Paul said:
Paul said:
[snip]
no sort() is needed to calculate the median of a list.
you just need one temp var.
Ok, I'll bite. How do you compute the median of a list using just a
single
temp var?
-- Paul
hi Paul; well when this was a stats-class assignment (back when pascal
was popular
i just stepped through the vector and compared it
(pseudo-code)
ptr p = [with values].
fun median {
var x = 0.
while( *p++) {
if( (*p) > x) x = *p.
}
return x.
}
of course, pascal is more verbose but that's median()
No, that's the maximum. The median value is the value that is in the middle
of the list when the list is sorted. Many analyses prefer median to mean
(also known as "average") because the median is less sensitive to wild
outlier points.
My original question was in response to your post, that sort() wasn't
required but only a temp variable. I am very interested in seeing your
solution that does not require the data to be sorted. (This is not just an
academic exercise - given a large historical data set, sorting the data is
one of the costliest parts of computing the median, and I would greatly
appreciate seeing an alternative algorithm.)

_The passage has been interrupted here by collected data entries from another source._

(** * [peck] *)
Inductive peck_option := PeckUsage | PeckFake | PeckVerbose | PeckMic (file : list Z) | PeckMicPriv | PeckCa (file : list Z).
Record peck_vars := mk_peck_vars { pv_fake : bool; pv_initted : bool; pv_mic : list Z; pv_ca : list Z }.
#[global] Instance eta_peck_vars : Eta peck_vars := fun r => mk_peck_vars (pv_fake r) (pv_initted r) (pv_mic r) (pv_ca r).
Definition peck_step (o : peck_option) (l : peck_vars) : M world (tool_going peck_vars) :=
  let l' := l <| pv_initted := true |> in
  match o with
  | PeckUsage => mret (Stop 2)
  | PeckFake => if pv_initted l then mret (Stop 16) else mret (Go (l' <| pv_fake := true |>))
  | PeckVerbose | PeckMicPriv => mret (Go l')
  | PeckMic file => mret (Go (l' <| pv_mic := file |>))
  | PeckCa file => mret (Go (l' <| pv_ca := file |>))
  end.

Context `{Mbedtls}.

(** [setup_lowpan], which is virtual.  The text of the EUI-64 goes to the log, from a
    buffer of 128 bytes; the length is an [unsigned], of which the text never takes
    more than 128.  The answer is the status when the program exits. *)
Definition setup_lowpan (faked : bool) (i : nat) (eui64 : list Z) (eui64len : Z) : M world (option Z) :=
  (if faked then mret tt else lift (fmt_n (Z.to_nat (Z.min (u32 eui64len) 128)) [] 128 eui64) ;; mret tt) ;;
  n ← in_sys (get_iface i);
  '(_, n) ← lift (set_link_layer64 eui64 (u32 eui64len) n);
  in_sys (upd_iface i (fun _ => n)) ;;
  if faked then mret None
  else
    '(_, _, r) ← lift (configure_wpan 1025 wpan_handle n wpan_sent wpan_answers);
    match r with
    | Returned _ => mret None
    | Exited status => mret (Some status)
    | Waiting => fail OutOfFuel
    end.
Fixpoint peck_ifaces (faked : bool) (eui64 : list Z) (eui64len : Z) (names : list string) (frames : list (list Z))
    : M world (Z * list (list Z)) :=
  match names with
  | [] => mret (0, frames)
  | name :: names' =>
      found ← in_sys (find_by_name name);
      match found with
      | None => mret (10, frames)
      | Some i =>
          r ← setup_lowpan faked i eui64 eui64len;
          match r with
          | Some status => mret (status, frames)
          | None =>
              body ← in_sys (build_neighbour_solicit i);
              more ← tool_send faked false i (Some all_hosts_addr) (Some in6addr_any) body (zlen body);
              peck_ifaces faked eui64 eui64len names' (more ++ frames)
          end
      end
  end.
(** [!eui64len == -1] does not hold of any number: a certificate without an EUI-64
    goes on, with what the arrays held. *)
Definition peck (os : list peck_option) (names : list string) : M world (Z * list (list Z)) :=
  r ← tool_loop peck_step os (mk_peck_vars false false (codes "/boot/mic.pem") (codes "/boot/manufacturer.pem"));
  match r with
  | Stop status => tool_exit status
  | Go l =>
      tool_scan (pv_fake l) ;;
      match load_identity_from_cert (Some (pv_ca l)) (pv_mic l) None with
      | (0, Some (c :: _)) =>
          s ← in_sys get;
          '(eui64len, eui64, _) ← lift (extract_eui64_from_cert c (take 8 (junk_bytes s)) (take 64 (junk_bytes s)) 64);
          if (if eui64len =? 0 then 1 else 0) =? -1 then tool_exit 11
          else peck_ifaces (pv_fake l) eui64 eui64len names []
      | _ => tool_exit 10
      end
  end.
End tools.

(** * What the tools send *)
Section sending.
Context `{EventHeap, PrefixMapSem, Fnmatch, InetPton, Startup, ToolSystem}.
Implicit Types (w : world) (d : dag_network).

Lemma tool_loop_go {O L} (step : O -> L -> M world (tool_going L)) o os l l' w w' :
  step o l w = Ok (Go l', w') -> tool_loop step (o :: os) l w = tool_loop step os l' w'.
Proof. intros E. cbn [tool_loop]. by rewrite (bind_ok _ _ w _ _ E). Qed.
Lemma tool_loop_app {O L} (step : O -> L -> M world (tool_going L)) os os' : forall l w,
  tool_loop step (os ++ os') l w =
    (r ← tool_loop step os l; match r with Go l' => tool_loop step os' l' | Stop status => mret (Stop status) end) w.
Proof.
  induction os as [|o os IH]; intros l w; [done|]. cbn [app tool_loop]. unfold mbind, M_bind.
  destruct (step o l w) as [[[l'|status] w']|]; [|done|done]. apply IH.
Qed.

Here's a K&R C function I wrote almost 20 years ago. It's a general
purpose quantile. The essential idea is to choose an element at random
(thus mostly avoiding perverse behavior with already sorted data) and
divide the set into two pieces around it. Then you figure out which
piece contains the quantile you want, and what quantile it is within
that piece, and recurse. When you see enough identical elements in the
piece you're processing, it's done. In the extreme case you'll get down
to one element.
ixrand(n) generates a random integer in the range 0..n-1. I think that's
the only nonstandard function used.
The style is torqued by what Unisoft C could and couldn't optimize: I
wouldn't write it quite like that today. One of my students pointed out
that all of the recursion is tail recursion so it should be easy to
flatten. Left as an exercise to the reader...

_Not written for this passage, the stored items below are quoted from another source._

(* ===== verification/Log.v ===== *)
(** The log of [lib/libndmgmt/debug.cpp] and [include/debug.h],
    which puts a line together in a buffer from the pieces of several calls.

    A call of the log comes with its format and with the text [vsnprintf] makes of
    it; the files are what has been written to them, the latest first. *)

From Stdlib Require Import ZArith Lia String.
From stdpp Require Import base list numbers strings.
From S2P Require Import Prelude Text Eui.
#[local] Open Scope Z_scope.

(** * The log *)
Definition LOG_ERR : Z := 3.
Definition LOG_WARNING : Z := 4.
Definition LOG_NOTICE : Z := 5.
Definition LOG_INFO : Z := 6.
Definition LOG_DEBUG : Z := 7.

(** [logspot]: null, in the buffer, or what the memory held. *)
Inductive spot := Nowhere | Spot (off : Z) | Wild.
Inductive sent :=
| ToFile (text : list Z)
| ToSyslog (level : Z) (text : list Z)
| Opened (progname : list Z).
#[global] Instance sent_eq_dec : EqDecision sent.
Proof. solve_decision. Defined.
Record rpl_debug := mk_debug {
  flag : bool;
  log_syslog : bool;
  log_file : bool;
  syslog_open : bool;
  logspot : spot;
  needslf : bool;
  syslogbuf : list Z;
  sysloglen : Z;
  debug_flags : Z;
  file : bool;                    (** [file != NULL] *)
  progname : list Z;
  want_time_log : bool;
  log_out : list sent
}.
#[global] Instance eta_debug : Eta rpl_debug := fun r =>
  mk_debug (flag r) (log_syslog r) (log_file r) (syslog_open r) (logspot r) (needslf r) (syslogbuf r) (sysloglen r)
    (debug_flags r) (file r) (progname r) (want_time_log r) (log_out r).
Definition buf_size : Z := 1024.

(** The constructor, on the memory of the object. *)
Definition new_debug (verbose out : bool) (junk : rpl_debug) : rpl_debug :=
  junk <| flag := verbose |> <| debug_flags := 0 |> <| file := out |> <| want_time_log := false |>
    <| log_file := true |> <| log_syslog := false |> <| progname ::= (fun p => [83; 0] ++ drop 2 p) |>.

(** [basename]: from the last slash on. *)
Fixpoint from_slash (slash p : list Z) : list Z :=
  match p with
  | [] => slash
  | c :: p' => from_slash (if c =? 47 then p else slash) p'
  end.
Definition basename (filename : list Z) : list Z := from_slash filename filename.
Definition set_progname (a_progname : list Z) (d : rpl_debug) : rpl_debug :=
  d <| progname ::= (fun p => let s := take 63 (basename a_progname) ++ [0] in s ++ drop (length s) p) |>
    <| syslog_open := false |>.
Definition set_verbose (f : bool) (d : rpl_debug) : rpl_debug := d <| file := f |> <| flag := true |>.
Definition verbose_test (d : rpl_debug) : bool := flag d && file d.
Definition set_debug_flags (flags : Z) (d : rpl_debug) : rpl_debug := d <| debug_flags := u32 flags |>.
Definition set_debug_flag (dl : Z) (d : rpl_debug) : rpl_debug := d <| debug_flags ::= (fun f => Z.lor f dl) |>.
Definition clear_debug_flag (dl : Z) (d : rpl_debug) : rpl_debug :=
  d <| debug_flags ::= (fun f => Z.land f (Z.lxor dl 268435455)) |>.
Definition flag_set (level : Z) (d : rpl_debug) : bool := negb (Z.land level (debug_flags d) =? 0).

(** A string in the buffer; there may be none. *)
Definition buffer_string (buf : list Z) : outcome (list Z) :=
  if bool_decide (0 ∈ buf) then Ok (c_string buf) else Fault OutOfBounds.
Definition send (s : sent) : M rpl_debug unit := modify (fun d => d <| log_out ::= cons s |>).
Definition open_syslog : M rpl_debug unit :=
  d ← get;
  if syslog_open d then mret tt
  else send (Opened (progname d)) ;; modify (fun d => d <| syslog_open := true |>).
Definition logv_file_flush : M rpl_debug unit :=
  d ← get;
  if negb (file d) then mret tt else text ← lift (buffer_string (syslogbuf d)); send (ToFile text).
Definition logv_syslog_flush (level : Z) : M rpl_debug unit :=
  open_syslog ;;
  d ← get;
  text ← lift (buffer_string (syslogbuf d));
  send (ToSyslog (if level =? 0 then LOG_INFO else level) text).
Definition logv_flush (level : Z) : M rpl_debug unit :=
  d ← get;
  when (log_file d) logv_file_flush ;;
  when (log_syslog d) (logv_syslog_flush level) ;;
  modify (fun d => d <| logspot := Nowhere |>).
Definition flush : M rpl_debug unit :=
  logv_flush 0 ;;
  d ← get;
  when (log_file d) (if file d then send (ToFile [10]) else fail NullDeref).
Definition close_log : M rpl_debug unit := logv_flush LOG_ERR.
(* ===== verification/Hexdump.v ===== *)
(** The dump of bytes in lines of sixteen, without the lines of zeroes
    ([include/hexdump.c]), which the senders and the interface over recorded
    packets print, and the list of lines it is meant to print. *)

From Stdlib Require Import ZArith Lia String.
From stdpp Require Import base list numbers strings.
From S2P Require Import Prelude Text Eui Log.
#[local] Open Scope Z_scope.

(** * The code *)
Record dump_state := mk_dump {
  line : list Z;             (** the 81 characters *)
  out_at : Z;                (** [out - line] *)
  left : Z;
  posonthisline : Z;
  first : bool;
  last_line : bool;
  elided : bool;
  printed : list (list Z)    (** the lines, the latest first *)
}.
#[global] Instance eta_dump : Eta dump_state := fun r =>
  mk_dump (line r) (out_at r) (left r) (posonthisline r) (first r) (last_line r) (elided r) (printed r).

Definition line_size : Z := 81.
Definition isprint (c : Z) : bool := (32 <=? c) && (c <=? 126).
Definition dot (c : Z) : Z := if isprint c then c else 46.
(** [" %02x %02x %02x %02x "] and ["%04x:"] *)
Definition group_text (bb : list Z) : list Z := concat ((fun c => 32 :: hex2 c) <$> bb) ++ [32].
Fixpoint hex_digits (k : nat) (n : Z) : list Z :=
  match k with 0%nat => [] | S k => hex_digits k (n / 16) ++ [hex_digit (n mod 16)] end.
Definition offset_text (n : Z) : list Z := hex_digits (Z.to_nat (Z.max 4 (Z.log2 n / 4 + 1))) n ++ [58].

Definition print (text : list Z) : M dump_state unit := modify (fun s => s <| printed ::= cons text |>).
Definition print_line : M dump_state unit :=
  s ← get;
  l ← lift (wr_range (line s) (out_at s) [32]);
  modify (fun s => s <| line := l |>) ;;
  text ← lift (buffer_string l);
  print text.
(** [snprintf(out, left, ...)], and [out] and [left] move on. *)
Definition put (text : list Z) : M dump_state unit :=
  s ← get;
  l ← lift (vsnprintf (line s) (out_at s) (left s) text);
  modify (fun s => s <| line := l |> <| left ::= (fun n => s32 (n - zlen text)) |> <| out_at ::= (fun o => o + zlen text) |>).
Definition clear_line (l : list Z) : outcome (list Z) :=
  l ← wr_range l 0 (replicate 79 32);
  wr_range l 80 [0].

(** Whether the [n] groups of four bytes from [at] on are zero; the first that is not ends
    the loop. *)
Fixpoint zero_groups (n : nat) (mem : list Z) (off : Z) : outcome bool :=
  match n with
  | 0%nat => Ok true
  | S n => bb ← rd_range mem off 4; if forallb (Z.eqb 0) bb then zero_groups n mem (off + 4) else Ok false
  end.
Definition start_line (off : Z) : M dump_state unit :=
  modify (fun s => s <| left := line_size |> <| out_at := 0 |>) ;;
  s ← get;
  l ← lift (clear_line (line s));
  modify (fun s => s <| line := l |>) ;;
  put (offset_text (u32 off)).
(** Four bytes go on the line. *)
Definition put_group (bb : list Z) : M dump_state unit :=
  s ← get;
  l ← lift (vsnprintf (line s) (out_at s) (left s) (group_text bb));
  l ← lift (wr_range l (posonthisline s + 60) ((dot <$> bb) ++ [0]));
  let n := zlen (group_text bb) in
  modify (fun s => s <| line := l |> <| left ::= (fun k => s32 (k - n)) |> <| out_at ::= (fun o => o + n) |>
                     <| posonthisline ::= (fun p => p + 4) |>).
(** The body of the loop that prints; [i] is its index. *)
Definition dump_group (mem : list Z) (offset i : Z) : M dump_state unit :=
  modify (fun s => s <| elided := false |>) ;;
  bb ← lift (rd_range mem (offset + i) 4);
  put_group bb ;;
  if (i + 4) mod 16 =? 0 then
    modify (fun s => s <| first := false |>) ;;
    print_line ;;
    modify (fun s => s <| posonthisline := 0 |>) ;;
    s ← get;
    l ← lift (clear_line (line s));
    modify (fun s => s <| line := l |>)
  else mret tt.
Definition dots : list Z := [46; 46; 46].
(** A turn of the loop, and the index after it. *)
Definition dump_turn (mem : list Z) (offset len i : Z) : M dump_state Z :=
  when (len - i <=? 16) (modify (fun s => s <| last_line := true |>)) ;;
  s ← get;
  zero ← (if (posonthisline s =? 0) && negb (first s) && negb (last_line s)
          then lift (zero_groups 4 mem (offset + i)) else mret false : M dump_state bool);
  if zero : bool then
    when (negb (elided s)) (print dots ;; modify (fun s => s <| elided := true |>)) ;;
    mret (i + 16)
  else
    when (posonthisline s =? 0) (start_line (offset + i)) ;;
    dump_group mem offset i ;;
    mret (i + 4).
Fixpoint dump_loop (fuel : nat) (mem : list Z) (offset len i : Z) : M dump_state Z :=
  match fuel with
  | 0%nat => fail OutOfFuel
  | S fuel => if i <? len then i ← dump_turn mem offset len i; dump_loop fuel mem offset len i else mret i
  end.
(** [junk] is what the line holds at first.  A turn advances by four at least. *)
Definition hexdump (mem : list Z) (offset len : Z) (junk : list Z) : outcome (list (list Z)) :=
  '(_, s) ← (i ← dump_loop (S (Z.to_nat len)) mem offset len 0;
             when (negb (i mod 16 =? 0)) print_line)
            (mk_dump junk 0 line_size 0 true false false []);
  Ok (reverse (printed s)).

(** * What it is meant to print *)
Fixpoint in_groups (bs : list Z) : list Z :=
  match bs with
  | a :: b :: c :: d :: bs => group_text [a; b; c; d] ++ in_groups bs
  | _ => []
  end.
Definition pad_to (n : nat) (text : list Z) : list Z := text ++ replicate (n - length text) 32.
Definition row (off : Z) (bs : list Z) : list Z := pad_to 60 (offset_text off ++ in_groups bs) ++ (dot <$> bs).
Definition all_zero (bs : list Z) : bool := forallb (Z.eqb 0) bs.
(** A row that is neither the first nor the last is left out when it is zero; dots stand
    for a run of them. *)
Fixpoint rows (fuel : nat) (off : Z) (first elided : bool) (bs : list Z) : list (list Z) :=
  match fuel, bs with
  | S fuel, _ :: _ =>
      if negb first && (16 <? zlen bs) && all_zero (take 16 bs)
      then (if elided then [] else [dots]) ++ rows fuel (off + 16) first true (drop 16 bs)
      else row off (take 16 bs) :: rows fuel (off + 16) false false (drop 16 bs)
  | _, _ => []
  end.
Definition dump_rows (off : Z) (bs : list Z) : list (list Z) := rows (length bs) off true false bs.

Somewhere, in Knuth I think, I saw a somewhat similar algorithm that
promised a little better performance by estimating the median from a
sample of the data, breaking the data up there, and then looking for a
quantile (statistically guaranteed to be) close to the min or max of one
of the subsets.
It shouldn't be hard to recode in Python, Forth, or whatever. That
wasn't my purpose in the exercise that started the thread though: I
wanted to see if I could import modules good enough to do the job from
public sources. In Python I could, and the entire image processing
program is 15 lines. In Forth I couldn't.
Anyway, here it is:
/* Find the nth from the minimum value in an array */
/* Monte Carlo method intended for finding medians */
/* 2/13/85 jpd */
/* For random data, this routine takes about */
/* 2.6*numdata + O( log( numdata )) comparisons */
/* If the data is tightly clustered about the mean, */
/* there is a speedup; it may take as few as
/* 0.5*numdata comparisons. */
/* There is a slight penalty if the array is completely */
/* or partially sorted; it is at most 25%. */
/* NTH will be nthi, nths, etc., depending on DATATYPE */
NTH( data, numdata, n )
DATATYPE data[]; /* Data array (will be scrambled on return) */
int numdata; /* lemgth of data array */
int n; /* index if item to find:
1 <= n <= numdata */
{
register DATATYPE boundary, thisdata;
register DATATYPE *lowp, *highp;
DATATYPE v1, v2;
int nlowbin;
lowp = data; /* Init data pointer */
v1 = data[ ixrand( numdata )];
{
register DATATYPE v1r = v1;
int nc = 1 + numdata - n; /* "Complement" of n */
if( nc > n )
highp = lowp + nc;
else
highp = lowp + n; /* Limit to test for done */
/* Scan for the first point which
doesn't match the boundary point.
If we encounter enough
matching points,
the boundary is the answer */
while( *lowp++ == v1r ) {
if( lowp >= highp ) return( v1r );
}
v2 = *--lowp; /* Back up to get point */
}
boundary = ( v1 >> 1 ) + ( v2 >> 1 ); /* Beware overflows */
highp = data + numdata; /* Now process the whole thing */
thisdata = *lowp; /* Prime the pump */
if( v2 < v1 ) { /* Bin 2 is low bin */
for( ; lowp < highp; thisdata = *lowp ) {
if( thisdata <= boundary ) { /* Bin 2 */
*lowp = *--highp; /* Exchange */
*highp = thisdata;
}
else ++lowp; /* Data point in right place */
}
nlowbin = numdata - ( lowp - data );
if( nlowbin >= n ) return( NTH( highp, nlowbin, n ));
else return( NTH( data, lowp - data, n - nlowbin ));
}
else { /* Primary bin is low bin */
for( ; lowp < highp; thisdata = *lowp ) {
if( thisdata > boundary ) { /* Bin 2 */
*lowp = *--highp; /* Exchange */
*highp = thisdata;
}
else ++lowp; /* Don't move point */
}
nlowbin = ( lowp - data );
if( nlowbin >= n ) return( NTH( data, nlowbin, n ));
else return( NTH( highp, numdata - nlowbin, n - nlowbin ));
}
}